Repairing/Rebuilding Rear Calipers?
Steve Crosbie
scrosbie at integraonline.com
Wed Feb 27 00:56:41 EST 2002
Peter,
I just finished rebuilding the 200 rear brake calipers, including
the e brake mechanism - with a couple of message that Bernie sent me
plus some discoveries I made in the process:
Peter Schulz wrote:
>Bernie/Folks:
>
>Wide distribution due to the fact that those of us not in warm, dry climates suffer the malady of emergency brake cable/caliper issues.
>
>I tried to disassemble one of the 200's rear calipers yesterday. I removed it from the caliper carrier, removed the emergency brake return spring, and brake hose. Took it to the bench. Using the Lisle "Cube" tool to turn the piston out of the caliper body - removed the piston and its boot. Removed the inner dust shield from the piston cavity. Looked into the piston cavity and saw the threaded rod to which the caliper piston is attached, and further inside, about three inches or 7.5 cm was a circlip that appeared to separate the piston compartment from the emergency brake cam and rod.
>
>I tried to remove this circlip using two different circlip pliers, then a pair of long needle nose pliers, to no avail - either the piston rod was in the way, or parts of the caliper body got in the way of the pliers. I even tried a pair of small philips screw drivers inserted in the circlip holes.
>
I had the same issue finding a circlip plier that was long and skinny
enough to remove the circlip holding the pistonin the bottom of the
caliper body. I bought a cheap pair of needle nose pliers with long and
skinny ends and simply filed the ends round to fit the circlip holes
(got a pair that had a spring and about 4" long ends).
That circlip holds a sort of cage that holds a spring under pressure.
In the center of this is the threaded rod that the piston rides on.
There is not a lot of room, but enough to get the skinny pliers in. Be
very careful since when the circlip is released the spring will shoot
the spring holding cage (spring keeper) and itself into orbit. The
second one I did I put the caliper in a vice to steady it and held a
small 2x2 piece of wood on the top of the spring keeper as the circlip
was removed - much less fun, but safer. Once the spring, spring keeper
and threaded rod attached to the lower plate are removed, you can get at
the inside of this camber.
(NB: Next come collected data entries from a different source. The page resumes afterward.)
(** Writing back a record that agrees with the stored one from
    [reserved] on keeps the persistent criteria. *)
Lemma setAll_same_persistent (kv : KVStore) (st st' : list byte) :
  nvImgUpgSt_getAll kv = Some st -> length st' = sizeof_state ->
  skipn offsetof_reserved st' = skipn offsetof_reserved st ->
  same_persistent kv (snd (nvImgUpgSt_setAll st' kv)).
Proof.
  intros Hg Hl Hr.
  destruct (getAll_Some_inv _ _ Hg) as (Hgf & _).
  destruct (kv_set_fault kv) eqn:Hsf.
  - rewrite setAll_fault_snd by exact Hsf. apply same_persistent_refl.
  - rewrite setAll_ok by assumption. simpl. rewrite Hgf.
    apply (persistent_depends_on_reserved _ _ st st'); try assumption.
    apply getAll_stored. exact Hl.
Qed.

Lemma persistent_unreadable (kv : KVStore) (n : nat) :
  nvImgUpgSt_getAll kv = None ->
  nvImgUpgSt_persistentInstalledCriteria n kv = None.
Proof.
  intros Hg. unfold nvImgUpgSt_persistentInstalledCriteria. rewrite Hg.
  reflexivity.
Qed.

Lemma reset_false_same_persistent (kv : KVStore) :
  same_persistent kv (snd (nvImgUpgSt_reset false kv)).
Proof.
  destruct (nvImgUpgSt_getAll kv) as [st|] eqn:Hg.
  - rewrite (reset_readable _ _ Hg).
    pose proof (getAll_length _ _ Hg) as Hl.
    apply (setAll_same_persistent _ st); [exact Hg| |].
    + rewrite memset_length; [exact Hl|]. rewrite Hl.
      unfold offsetof_reserved, sizeof_state. lia.
    + apply skipn_memset. lia.
  - intros n. rewrite (persistent_unreadable kv n Hg).
    unfold nvImgUpgSt_reset. rewrite Hg.
    unfold nvImgUpgSt_setAll, kv_set.
    destruct (kv_set_fault kv); simpl.
    + apply persistent_unreadable. exact Hg.
    + unfold nvImgUpgSt_persistentInstalledCriteria, nvImgUpgSt_getAll, kv_get.
      simpl. destruct (kv_get_fault kv); reflexivity.
Qed.

Lemma setStageVersion_same_persistent (v : list byte) (kv : KVStore) :
  sizeof_image_version <= length v ->
  same_persistent kv (snd (nvImgUpgSt_setStageVersion v kv)).
Proof.
  intros Hv. unfold nvImgUpgSt_setStageVersion.
  destruct (nvImgUpgSt_getAll kv) as [st|] eqn:Hg;
    [|apply same_persistent_refl].
  pose proof (getAll_length _ _ Hg) as Hl.
  unfold sizeof_state, sizeof_image_version in *.
  assert (Hl1 : length (memcpy_at st offsetof_stageVersion v 8) = 152).
  { rewrite memcpy_at_length; unfold offsetof_stageVersion; lia. }
  apply (setAll_same_persistent _ st); [exact Hg| |].
  - unfold sizeof_state.
    rewrite store_bool_length; unfold offsetof_stageVersion_valid; lia.
  - unfold offsetof_reserved.
    rewrite skipn_store_bool by (unfold offsetof_stageVersion_valid; lia).
    apply skipn_memcpy_at; unfold offsetof_stageVersion; lia.
Qed.

Lemma setInstallRebooted_same_persistent (b : bool) (kv : KVStore) :
  same_persistent kv (snd (nvImgUpgSt_setInstallRebooted b kv)).
Proof.
  unfold nvImgUpgSt_setInstallRebooted.
  destruct (nvImgUpgSt_getAll kv) as [st|] eqn:Hg;
    [|apply same_persistent_refl].
  pose proof (getAll_length _ _ Hg) as Hl. unfold sizeof_state in *.
  assert (Hl1 : length (store_bool offsetof_installRebooted b st) = 152).
  { rewrite store_bool_length; unfold offsetof_installRebooted; lia. }
  apply (setAll_same_persistent _ st); [exact Hg| |].
  - unfold sizeof_state.
    rewrite store_bool_length; unfold offsetof_installRebooted_valid; lia.
  - unfold offsetof_reserved.
    rewrite skipn_store_bool by (unfold offsetof_installRebooted_valid; lia).
    apply skipn_store_bool; unfold offsetof_installRebooted; lia.
Qed.

Lemma firstn_strlen_length (s : list byte) :
  length (firstn (strlen s) s) = strlen s.
Proof.
  induction s as [|c s IH]; simpl; [reflexivity|].
  destruct (Byte.eqb c x00); simpl; [reflexivity|]. f_equal. exact IH.
Qed.

Lemma setStageInstalledCriteria_same_persistent (s : list byte)
    (kv : KVStore) :
  same_persistent kv (snd (nvImgUpgSt_setStageInstalledCriteria s kv)).
Proof.
  unfold nvImgUpgSt_setStageInstalledCriteria.
  destruct (nvImgUpgSt_getAll kv) as [st|] eqn:Hg;
    [|apply same_persistent_refl].
  destruct (Nat.ltb_spec INSTALLEDCRITERIA_MAXCHAR (strlen s)) as [Hlen|Hlen];
    [apply same_persistent_refl|].
  pose proof (getAll_length _ _ Hg) as Hl.
  unfold sizeof_state, INSTALLEDCRITERIA_MAXCHAR in *.
  set (src := firstn (strlen s) s ++ [x00]).
  assert (Hsrc : length src = strlen s + 1).
  { unfold src. rewrite length_app, firstn_strlen_length. reflexivity. }
  assert (Hl1 : length (memcpy_at st offsetof_stageInstalledCriteria src
                                  (strlen s + 1)) = 152).
  { rewrite memcpy_at_length; unfold offsetof_stageInstalledCriteria; lia. }
  apply (setAll_same_persistent _ st); [exact Hg| |].
  - unfold sizeof_state. rewrite store_bool_length;
      unfold offsetof_stageInstalledCriteria_valid; lia.
  - unfold offsetof_reserved.
    rewrite skipn_store_bool
      by (unfold offsetof_stageInstalledCriteria_valid; lia).
    apply skipn_memcpy_at; unfold offsetof_stageInstalledCriteria; lia.
Qed.

End ReservedFacts.

Lemma IsInstalled_same_persistent (wf : Workflow) (d d' : Device) :
  same_persistent (nvstore d) (nvstore d') ->
  IsInstalled wf d' = IsInstalled wf d.
Proof.
  intros Hp. unfold IsInstalled. rewrite (Hp (INSTALLEDCRITERIA_MAXCHAR + 1)%nat).
  reflexivity.
Qed.

Lemma Apply_same_persistent (wf : Workflow) (d : Device) :
  same_persistent (nvstore d) (nvstore (snd (Apply wf d))).
Proof.
  unfold Apply.
  destruct (IsNullOrEmpty (wf_installed_criteria wf));
    [apply same_persistent_refl|].
  destruct (wf_cancel_requested wf).
  { destruct (Cancel wf). apply same_persistent_refl. }
  set (s := match wf_installed_criteria wf with Some s => s | None => [] end).
  pose proof (setStageInstalledCriteria_same_persistent s (nvstore d)) as H1.
  destruct (nvImgUpgSt_setStageInstalledCriteria s (nvstore d))
    as [ok kv1]. simpl in H1.
  destruct ok; simpl; [|exact H1].
  destruct (boot_set_pending false (bootloader d)) as [rc bl]. simpl.
  destruct (rc =? 0); simpl; [|exact H1].
  pose proof (setInstallRebooted_same_persistent false kv1) as H2.
  destruct (nvImgUpgSt_setInstallRebooted false kv1) as [ok2 kv2].
  simpl in H2.
  assert (H12 := same_persistent_trans _ _ _ H1 H2).
  destruct ok2; simpl; exact H12.
Qed.
(** Completing a pending request keeps the promises apart. *)
Lemma calls_ok_complete q0 request o w w' :
  calls_ok w → heap w !! q0 = Some request → _completed request = false →
  heap w' = <[q0 := PendingRequest.complete request]> (heap w) →
  settled w' = settled w ++ [(_promise request, o)] →
  next w' = next w →
  (∀ t x, tasks w' !! t = Some x → tasks w !! t = Some x) →
  calls_ok w'.
Proof.
  intros (H1 & H2 & H3 & H4 & H5) Hq Hc Hh Hs Hn Hk.
  destruct (H2 q0 request Hq) as (Hq0 & Hlt & Hfresh).
  specialize (Hfresh Hc).
  assert (∀ q r, heap w' !! q = Some r →
            ∃ r', heap w !! q = Some r' ∧ _promise r' = _promise r ∧
                  (_completed r = false → q ≠ q0 ∧ r' = r)) as Hold.
  { intros q r. rewrite Hh. destruct (decide (q0 = q)) as [<-|Hne].
    - rewrite lookup_insert_eq. intros [= <-]. by exists request.
    - rewrite lookup_insert_ne by done. intros Hr. exists r. by repeat split. }
  unfold calls_ok. rewrite Hs, Hn, fmap_app. simpl. repeat split.
  - by destruct (H1 t p c key (Hk _ _ H)) as (? & _).
  - by destruct (H1 t p c key (Hk _ _ H)) as (_ & ? & _).
  - destruct (H1 t p c key (Hk _ _ H)) as (_ & _ & Hout & Hne).
    rewrite elem_of_app, list_elem_of_singleton. intros [Hin | ->]; [done |].
    by apply (Hne q0 request).
  - intros q r Hr. destruct (Hold q r Hr) as (r' & Hr' & <- & _).
    destruct (H1 t p c key (Hk _ _ H)) as (_ & _ & _ & Hne). by eapply Hne.
  - destruct (Hold q request0 H) as (r' & Hr' & _).
    by destruct (H2 q r' Hr') as (? & _).
  - destruct (Hold q request0 H) as (r' & Hr' & <- & _).
    by destruct (H2 q r' Hr') as (_ & ? & _).
  - intros Hc0. destruct (Hold q request0 H) as (r' & Hr' & _ & Hsame).
    destruct (Hsame Hc0) as [Hne ->].
    destruct (H2 q request0 Hr') as (_ & _ & Hout).
    rewrite elem_of_app, list_elem_of_singleton.
    intros [Hin | Heq]; [by apply Hout |].
    apply Hne. by apply (H3 q q0 request0 request).
  - intros q q' r1 r2 Hr1 Hr2 Heq.
    destruct (Hold q r1 Hr1) as (r1' & Hr1' & Hp1 & _).
    destruct (Hold q' r2 Hr2) as (r2' & Hr2' & Hp2 & _).
    apply (H3 q q' r1' r2'); congruence.
  - intros c. rewrite elem_of_app, list_elem_of_singleton.
    intros [Hin | ->]; [by apply H4 | done].
  - apply NoDup_app. split; [done |]. split; [| apply NoDup_singleton].
    by intros x Hx ->%list_elem_of_singleton.
Qed.

Lemma move_calls_ok w w' : move w w' → calls_ok w → calls_ok w'.
Proof.
  intros Hmove Hw. pose proof Hw as (H1 & H2 & H3 & H4 & H5).
  inversion Hmove as
    [? ? H | key0 p ? ? H | key0 q0 rest p ? ? Hq H | key0 ? ? Hq H
    | t0 k0 p ? ? Hq H | t0 p c0 key0 o ? ? Hq H | t0 p c0 key0 ? ? Hq H
    | t0 p q0 key0 ? ? Hq H | t0 p q0 key0 request o ? ? Hq Hq' Hc H
    | id0 key0 request o ? ? Hq Hq' H]; subst; after_move H.
  - (* nothing *)
    unfold calls_ok. by rewrite Hh, Hk, Hs, Hn.
  - (* call *)
    unfold calls_ok. rewrite Hh, Hk, Hs, Hn. repeat split.
    + destruct (decide (S (next w) = t)) as [<-|Hne].
      * rewrite lookup_insert_eq in H. by injection H as _ -> _.
      * rewrite lookup_insert_ne in H by done.
        by destruct (H1 _ _ _ _ H) as (? & _).
    + destruct (decide (S (next w) = t)) as [<-|Hne]; [lia |].
      rewrite lookup_insert_ne in H by done.
      destruct (H1 _ _ _ _ H) as (_ & ? & _). lia.
    + destruct (decide (S (next w) = t)) as [<-|Hne].
      * rewrite lookup_insert_eq in H. injection H as _ <- _.
        intros Hin%H4. lia.
      * rewrite lookup_insert_ne in H by done.
        by destruct (H1 _ _ _ _ H) as (_ & _ & ? & _).
    + intros q r Hreq. destruct (decide (S (next w) = t)) as [<-|Hne].
      * rewrite lookup_insert_eq in H. injection H as _ <- _.
        destruct (H2 q r Hreq) as (_ & ? & _). lia.
      * rewrite lookup_insert_ne in H by done.
        destruct (H1 _ _ _ _ H) as (_ & _ & _ & Hne'). by eapply Hne'.
    + destruct (H2 _ _ H) as (? & _). lia.
    + destruct (H2 _ _ H) as (_ & ? & _). lia.
    + by destruct (H2 _ _ H) as (_ & _ & ?).
    + done.
    + intros c Hin%H4. lia.
    + done.
  - (* serve *)
    unfold calls_ok. rewrite Hh, Hk, Hs, Hn.
    assert (∀ t p' c key,
              <[next w := Task p (ProcessThen q0 key0)]> (tasks w) !! t
                = Some (Task p' (AcquireThen c key)) →
              tasks w !! t = Some (Task p' (AcquireThen c key))) as Hold.
    { intros t p' c key. destruct (decide (next w = t)) as [<-|Hne];
        [by rewrite lookup_insert_eq | by rewrite lookup_insert_ne]. }
    repeat split.
    + by destruct (H1 _ _ _ _ (Hold _ _ _ _ H)) as (? & _).
    + destruct (H1 _ _ _ _ (Hold _ _ _ _ H)) as (_ & ? & _). lia.
    + by destruct (H1 _ _ _ _ (Hold _ _ _ _ H)) as (_ & _ & ? & _).
    + by destruct (H1 _ _ _ _ (Hold _ _ _ _ H)) as (_ & _ & _ & ?).
    + destruct (H2 _ _ H) as (? & _). lia.
    + destruct (H2 _ _ H) as (_ & ? & _). lia.
    + by destruct (H2 _ _ H) as (_ & _ & ?).
    + done.
    + intros c Hin%H4. lia.
    + done.
  - (* drop *)
    unfold calls_ok. by rewrite Hh, Hk, Hs, Hn.
  - (* settle *)
    unfold calls_ok. rewrite Hh, Hk, Hs, Hn.
    assert (∀ t p' c key,
              <[t0 := Task p k0]> (tasks w) !! t
                = Some (Task p' (AcquireThen c key)) →
              ∃ p'', tasks w !! t = Some (Task p'' (AcquireThen c key)))
      as Hold.
    { intros t p' c key. destruct (decide (t0 = t)) as [<-|Hne].
      - rewrite lookup_insert_eq. intros [= -> ->]. eauto.
      - rewrite lookup_insert_ne by done. eauto. }
    repeat split; try done.
    + destruct (Hold _ _ _ _ H) as [p'' H'].
      by destruct (H1 _ _ _ _ H') as (? & _).
    + destruct (Hold _ _ _ _ H) as [p'' H'].
      by destruct (H1 _ _ _ _ H') as (_ & ? & _).
    + destruct (Hold _ _ _ _ H) as [p'' H'].
      by destruct (H1 _ _ _ _ H') as (_ & _ & ? & _).
    + destruct (Hold _ _ _ _ H) as [p'' H'].
      by destruct (H1 _ _ _ _ H') as (_ & _ & _ & ?).
    + by destruct (H2 _ _ H) as (? & _).
    + by destruct (H2 _ _ H) as (_ & ? & _).
    + by destruct (H2 _ _ H) as (_ & _ & ?).
  - (* deliver *)
    destruct (H1 _ _ _ _ Hq) as (Ht0 & Hlt0 & Hout0 & Hne0).
    unfold calls_ok. rewrite Hh, Hk, Hs, Hn, fmap_app. simpl. repeat split.
    + apply lookup_delete_Some in H as [_ H].
      by destruct (H1 _ _ _ _ H) as (? & _).
    + apply lookup_delete_Some in H as [_ H].
      by destruct (H1 _ _ _ _ H) as (_ & ? & _).
    + apply lookup_delete_Some in H as [Hne H].
      destruct (H1 _ _ _ _ H) as (Hts & _ & Hout & _).
      rewrite elem_of_app, list_elem_of_singleton.
      intros [Hin | ->]; [done | congruence].
    + apply lookup_delete_Some in H as [_ H].
      by destruct (H1 _ _ _ _ H) as (_ & _ & _ & ?).
    + by destruct (H2 _ _ H) as (? & _).
    + by destruct (H2 _ _ H) as (_ & ? & _).
    + intros Hc. destruct (H2 _ _ H) as (_ & _ & Hout).
      rewrite elem_of_app, list_elem_of_singleton.
      intros [Hin | Heq]; [by apply Hout | by apply (Hne0 _ _ H)].
    + done.
    + intros c. rewrite elem_of_app, list_elem_of_singleton.
      intros [Hin | ->]; [by apply H4 | lia].
    + apply NoDup_app. split; [done |]. split; [| apply NoDup_singleton].
      by intros x Hx ->%list_elem_of_singleton.
  - (* enqueue *)
    destruct (H1 _ _ _ _ Hq) as (Ht0 & Hlt0 & Hout0 & Hne0).
    assert (∀ q r, <[next w := mkRequest c0 (next w) false]> (heap w) !! q
                     = Some r →
              (q = next w ∧ r = mkRequest c0 (next w) false) ∨
              (q ≠ next w ∧ heap w !! q = Some r)) as Hheap.
    { intros q r. destruct (decide (next w = q)) as [<-|Hne].
      - rewrite lookup_insert_eq. intros [= <-]. by left.
      - rewrite lookup_insert_ne by done. intros Hreq. right. split; done. }
    unfold calls_ok. rewrite Hh, Hk, Hs, Hn. repeat split.
    + apply lookup_delete_Some in H as [_ H].
      by destruct (H1 _ _ _ _ H) as (? & _).
    + apply lookup_delete_Some in H as [_ H].
      destruct (H1 _ _ _ _ H) as (_ & ? & _). lia.
    + apply lookup_delete_Some in H as [_ H].
      by destruct (H1 _ _ _ _ H) as (_ & _ & ? & _).
    + apply lookup_delete_Some in H as [Hne H].
      destruct (H1 _ _ _ _ H) as (Hts & _ & _ & Hne').
      intros q r [[-> ->] | [_ Hreq]]%Hheap; [simpl; congruence |].
      by eapply Hne'.
    + apply Hheap in H as [[-> ->] | [_ Hreq]]; [lia |].
      destruct (H2 _ _ Hreq) as (? & _). lia.
    + apply Hheap in H as [[-> ->] | [_ Hreq]]; [simpl; lia |].
      destruct (H2 _ _ Hreq) as (_ & ? & _). lia.
    + apply Hheap in H as [[-> ->] | [_ Hreq]]; [done |].
      by destruct (H2 _ _ Hreq) as (_ & _ & ?).
    + intros q q' r1 r2 [[-> ->] | [Hn1 Hr1]]%Hheap
        [[-> ->] | [Hn2 Hr2]]%Hheap Heq; simpl in Heq; try done.
      * by destruct (Hne0 _ _ Hr2).
      * by destruct (Hne0 _ _ Hr1).
      * by apply (H3 q q' r1 r2).
    + intros c Hin%H4. lia.
    + done.
  - (* finish *)
    unfold calls_ok. rewrite Hh, Hk, Hs, Hn. repeat split; try done.
    + apply lookup_delete_Some in H as [_ H].
      by destruct (H1 _ _ _ _ H) as (? & _).
    + apply lookup_delete_Some in H as [_ H].
      by destruct (H1 _ _ _ _ H) as (_ & ? & _).
    + apply lookup_delete_Some in H as [_ H].
      by destruct (H1 _ _ _ _ H) as (_ & _ & ? & _).
    + apply lookup_delete_Some in H as [_ H].
      by destruct (H1 _ _ _ _ H) as (_ & _ & _ & ?).
    + by destruct (H2 _ _ H) as (? & _).
    + by destruct (H2 _ _ H) as (_ & ? & _).
    + by destruct (H2 _ _ H) as (_ & _ & ?).
  - (* answer *)
    apply (calls_ok_complete q0 request o w); try done.
    intros t x. rewrite Hk. by intros [_ ?]%lookup_delete_Some.
  - (* timeout *)
    destruct (_completed request) eqn:Hc.
    + unfold calls_ok. by rewrite Hh, Hk, Hs, Hn.
    + apply (calls_ok_complete id0 request o w); try done.
      intros t x. by rewrite Hk.
Qed.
Inside this chamber you see the e brake
shaft and a small jelly bean shaped thing (piece of metal rod rounded of
at each end) that is held between an indent in the e brake shaft and an
indent in the threaded rod shaft.
>
>I finally surrendered, pried the cam and rod out of the caliper body as far as possible, sanded it, sprayed it with Wurth Rost-off, worked it back and forth until it would easily move, covered the exposed area with synthetic brake grease, and pushed the cam and rod back into the caliper body. I then cleaned the piston cavity, lubed the piston with brake fluid and reassembled the caliper.
>
At this point you can take out the e brake shaft and clean it up with
some sand paper, coarse to fine grain (the corroded shaft is the reason
the e brake lever does not return). Also clean up the old gease and
re-grease the cavity with high temp. lithium grease. The seal where the
e braake shaft goes into the caliper is a simple oil seal. I got mine
at a bearing supplNow cier. I found a TCM oil seal part # 16x24x7TC
(16mm {shaft opening }X 24mm {outside diameter) X 7mm {thick}). Refit
the jelly bean and the brake lever shaft and threaded rod w/ bottom
plate. Now comes the fun - the spring and spring keeper must be
compressed in order for the circlip to seat. I used an appropriate
socket on the spring keeper that covered the keeper, and allowed the
threaded rod to pass through. Then took a large C clamp and clamped the
socket down to compress the spring so the circlip can fasten. It takes
a little trial and error and you have to center the spring keeper a bit
(first thing under the circlip before the threaded rod plate. Sounds
worse than it is. Once it is together there now enough spring tension
to reset the e brake even before the outside spring clip is attached.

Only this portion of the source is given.